Assignment =>
Check every line of the data for the string "intros" and copy the ones that have it.
★ ★ ★ ★
(** X9: a run of either program that draws [n] frames makes [10 n + 5]
    calls: [n + 1] polls, each of the nine calls of a frame [n] times, and
    each of [SetConfigFlags], [InitWindow], [SetTargetFPS] and
    [CloseWindow] once.  The window is never created or configured again
    inside the loop, and frames are begun as often as they are ended. *)
Theorem calls_per_run {hdr : RaylibHeader} (u : Camera3D) (tr : trace) (v : Z) :
  runs main_c tr v \/ runs (main_cpp u) tr v ->
  List.length tr = (10 * frames_drawn tr + 5)%nat /\
  count_calls "WindowShouldClose" tr = S (frames_drawn tr) /\
  Forall (fun fn => count_calls fn tr = frames_drawn tr) frame_names /\
  Forall (fun fn => count_calls fn tr = 1%nat)
    ["SetConfigFlags"; "InitWindow"; "SetTargetFPS"; "CloseWindow"].
Proof.
  intros H. apply run_of_either in H. destruct H as (camera & cams & _ & -> & _).
  rewrite frames_drawn_run_calls. split; [apply length_run_calls|].
  split; [rewrite count_run_calls; unfold count_calls, calls_to; simpl; lia|].
  split; repeat constructor; rewrite count_run_calls;
    unfold count_calls, calls_to; simpl; lia.
Qed.

Lemma calls_per_run_witness :
  List.length three_frames = (10 * frames_drawn three_frames + 5)%nat /\
  count_calls "WindowShouldClose" three_frames = S (frames_drawn three_frames) /\
  Forall (fun fn => count_calls fn three_frames = frames_drawn three_frames)
    frame_names /\
  Forall (fun fn => count_calls fn three_frames = 1%nat)
    ["SetConfigFlags"; "InitWindow"; "SetTargetFPS"; "CloseWindow"].
Proof.
  apply (@calls_per_run raylib5 stale_camera three_frames 0).
  left. exact runs_three_frames.
Defined.

(** X10: at every moment of every execution of either program, every call
    made so far to a function with fixed arguments has had exactly those:
    the resizable flag, the 800x450 window titled "Raylib Test", 60 frames
    per second, the gray background, the free camera mode, and the cube,
    the grid and the label of the scene. *)
Theorem arguments_never_change {hdr : RaylibHeader} (u : Camera3D) (tr : trace) :
  started main_c tr \/ started (main_cpp u) tr ->
  forall c, In c tr ->
    (name c = "SetConfigFlags" ->
       c = Call (SetConfigFlags FLAG_WINDOW_RESIZABLE) tt) /\
    (name c = "InitWindow" -> c = Call (InitWindow 800 450 "Raylib Test") tt) /\
    (name c = "SetTargetFPS" -> c = Call (SetTargetFPS 60) tt) /\
    (name c = "ClearBackground" -> c = Call (ClearBackground GRAY) tt) /\
    (name c = "UpdateCamera" ->
       exists given moved, c = Call (UpdateCamera given CAMERA_FREE) moved) /\
    (name c = "DrawCube" -> c = the_cube) /\
    (name c = "DrawGrid" -> c = the_grid) /\
    (name c = "DrawText" -> c = the_label).
Proof.
  intros H c Hin. apply started_of_either in H.
  destruct H as (camera & cams & rest & E).
  assert (Hin' : In c (run_calls camera cams))
    by (rewrite E; apply in_or_app; left; exact Hin).
  apply In_run_calls in Hin'.
  destruct Hin' as [Ho|[(closing & ->)|[->|(given & moved & Hf)]]].
  - simpl in Ho.
    repeat (destruct Ho as [<-|Ho];
            [repeat split; intros N; (discriminate N || reflexivity)|]).
    destruct Ho.
  - repeat split; discriminate.
  - repeat split; discriminate.
  - simpl in Hf.
    repeat (destruct Hf as [<-|Hf];
            [repeat split; intros N;
             (discriminate N || reflexivity || eauto)|]).
    destruct Hf.
Qed.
★ ★ ★ ★
Response to the task =>
  intros H. apply run_of_either in H. destruct H as (camera & cams & _ & -> & _).
  intros H c Hin. apply started_of_either in H.
            [repeat split; intros N; (discriminate N || reflexivity)|]).
            [repeat split; intros N;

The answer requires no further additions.